The ongoing standoff between India and China along part of their 3,500km (2,174-mile) shared border has now entered into the third week. While such military confrontation is not new, the nuclear neighbours have been relatively successful at maintaining peace with each other. But, the difference this time is that the rhetoric between the countries is heating up instead of cooling down.

In what could be seen as a sign of the further escalation of tensions, Beijing on Thursday (6 July) said the "atmosphere" was "not right" for a bilateral meeting between Indian Prime Minister Narendra Modi and Chinese President Xi Jinping on the sidelines of the G20 Summit in Hamburg, Germany. The summit is scheduled to be held on 7 and 8 July.

Earlier reports had suggested that the two leaders might meet during G20 to resolve the standoff between their armies.

How did the standoff begin?

The confrontation – at a tri-junction where the borders of China, India and Bhutan meet – is the longest between the two sides in recent times. Tensions escalated after New Delhi opposed a road construction by Beijing along the border that belongs to Bhutan, but claimed by China.

Both India and Bhutan claim that China is trying to extend its border by building a road through a disputed plateau known as Doklam in Bhutan. China refers to the region as Donglang.

However, the Chinese foreign ministry said that the Indian border guards had crossed the border and "obstructed normal activities" of their frontier troops in the Donglang area.
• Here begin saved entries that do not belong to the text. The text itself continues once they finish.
(** X18.  Without a news credential the route analyzes the sample
    headlines.  Without a model credential either, it answers 200 with
    the sample insight and touches no network; with one, it makes one
    call to the model API, written out below: the model named in the
    source, 1500 tokens at most, temperature 0.3, and one user message
    whose content is the prompt around the two sample headlines as
    [json.dumps(_, indent=2)] renders them. *)
Theorem POST_analyze_sample_headlines (tr : trace) :
  NEWS_API_KEY rt = [] ->
  match api_key rt with
  | [] =>
      POST_analyze rt tr
      = ({| status := 200;
            body :=
              PyList
                [ PyDict
                    [ (py "headline",
                       PyStr (py "Apple Reports Record Q4 Earnings, Stock Surges"));
                      (py "article_url", PyStr (py "https://example.com/apple-earnings"));
                      (py "stocks", PyList [PyStr (py "AAPL")]);
                      (py "recommendation", PyStr (py "Buy AAPL"));
                      (py "rationale", PyStr (py
                         "Strong earnings beat suggests continued growth momentum and potential upside."));
                      (py "summary", PyStr (py
                         "Apple Inc. announced record-breaking quarterly earnings, beating analyst expectations by 15%. The company's iPhone sales and services revenue both exceeded forecasts.")) ] ] |},
         tr ++ [Called "fetch_headlines"; Called "analyze_with_claude"])
  | _ :: _ =>
      snd (POST_analyze rt tr)
      = tr ++ [ Called "fetch_headlines"; Called "analyze_with_claude";
                MessagesCreate
                  {| model := py "claude-sonnet-4-20250514";
                     max_tokens := 1500;
                     temperature := PyFloat (py "0.3");
                     messages :=
                       PyList
                         [ PyDict
                             [ (py "role", PyStr (py "user"));
                               (py "content",
                                PyStr
                                  (PROMPT_BEFORE
                                   ++ json_dumps rt
                                        (PyList
                                           [ PyDict
                                               [ (py "title",
                                                  PyStr (py "Apple Reports Record Q4 Earnings, Stock Surges"));
                                                 (py "description", PyStr (py
                                                    "Apple Inc. announced record-breaking quarterly earnings, beating analyst expectations by 15%."));
                                                 (py "url",
                                                  PyStr (py "https://example.com/apple-earnings")) ];
                                             PyDict
                                               [ (py "title",
                                                  PyStr (py "Federal Reserve Hints at Rate Cuts in 2024"));
                                                 (py "description", PyStr (py
                                                    "The Fed signals potential interest rate reductions, sparking market optimism."));
                                                 (py "url",
                                                  PyStr (py "https://example.com/fed-rates")) ] ])
                                        2
                                   ++ PROMPT_AFTER)) ] ] |} ]
  end.
Proof.
  intros K. pose proof (route_sample_headlines tr K) as H.
  destruct (api_key rt) as [|c k].
  - exact H.
  - exact (proj2 H).
Qed.

End Route.

(** ** Instances *)

Lemma analyze_with_claude_open_block_witness :
  analyze_with_claude (replying model_down reply_cut_short) one_headline []
  = analyze_with_claude
      (replying model_down ([NEWLINE] ++ pyq "[{'headline': 'H'}]")) one_headline [].
Proof.
  apply (analyze_with_claude_open_block model_down one_headline []
           (py "Here you go:" ++ [NEWLINE]) ([NEWLINE] ++ pyq "[{'headline': 'H'}]")
           reply_cut_short).
  - discriminate.
  - reflexivity.
  - reflexivity.
  - reflexivity.
Defined.

Lemma fetch_headlines_at_most_15_witness :
  length (repeat plain_headline 15) <= 15.
Proof.
  apply (fetch_headlines_at_most_15 (serving news_body_seventeen) []
           (fetch_events (serving news_body_seventeen)) (repeat plain_headline 15)).
  vm_compute. reflexivity.
Defined.

Lemma fetch_headlines_well_formed_witness :
  forallb is_headline (map headline_of (filter qualifies news_articles)) = true.
Proof.
  apply (fetch_headlines_well_formed (serving news_body) []
           (fetch_events (serving news_body))
           (map headline_of (filter qualifies news_articles))).
  vm_compute. reflexivity.
Defined.

Lemma fetch_headlines_one_request_witness :
  snd (fetch_headlines model_down [])
  = [] ++ [Called "fetch_headlines"; HttpGet NEWS_API_URL (news_params model_down) 10].
Proof.
  apply (fetch_headlines_one_request model_down []). discriminate.
Defined.

Lemma fetch_headlines_missing_articles_witness :
  POST_analyze (serving news_body_without_articles) []
  = ({| status := 200; body := PyList [] |},
     [] ++ fetch_events (serving news_body_without_articles)).
Proof.
  apply (fetch_headlines_missing_articles (serving news_body_without_articles) []
           (news_response 200 (py "OK") news_body_without_articles)
           [(py "status", PyStr (py "ok")); (py "totalResults", PyInt 0)]).
  - discriminate.
  - reflexivity.
  - reflexivity.
  - vm_compute. reflexivity.
  - reflexivity.
Defined.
It called on India to immediately withdraw its troops.

New Delhi fears that if Beijing builds a road there, it will give China greater access to India's seven northeastern states via a vulnerable 20km-corridor known as "chicken's neck".

It was Bhutan which first strongly opposed the road earlier last week, accusing Beijing of "direct violation" of its territorial treaty obligations.

The tiny Himalayan kingdom, which shares its border with north-eastern Indian state Sikkim, has no formal diplomatic ties with China but has historically maintained strong relations with India.

Narendra Modi Xi Jinping meeting
Indian Prime Minister Narendra Modi (left) and Chinese President Xi Jinping will not be meeting on the sidelines of G20 Danish Siddiqui/Reuters

China's retaliation

After India blocked the road construction, Chinese troops reportedly took "counter-measures" and crossed into Sikkim destroying two make-shift Indian army bunkers.

After the development, Beijing has also suspended a mountain pass in the Himalayas, known as Nathu La, which allows Indian pilgrims to enter China.

The pass, which sits 4,545 meters above the sea level, connects the Indian state of Sikkim with China's Tibet Autonomous Region, shortening the travel distance to important Hindu and Buddhist pilgrimage sites in the region. Those sites were at the centre of fierce border skirmishes between India and China in 1967.

In 2015, China agreed at PM Modi's request to let Indians access the mountain. However, the famous route has been blocked for more than one week now.

War of words

Both the countries have placed their troops on the border region, with local media reports calling it an "eyeball to eyeball" standoff. But the confrontation has not stopped right there – at least not between the Chinese media and Indian authorities.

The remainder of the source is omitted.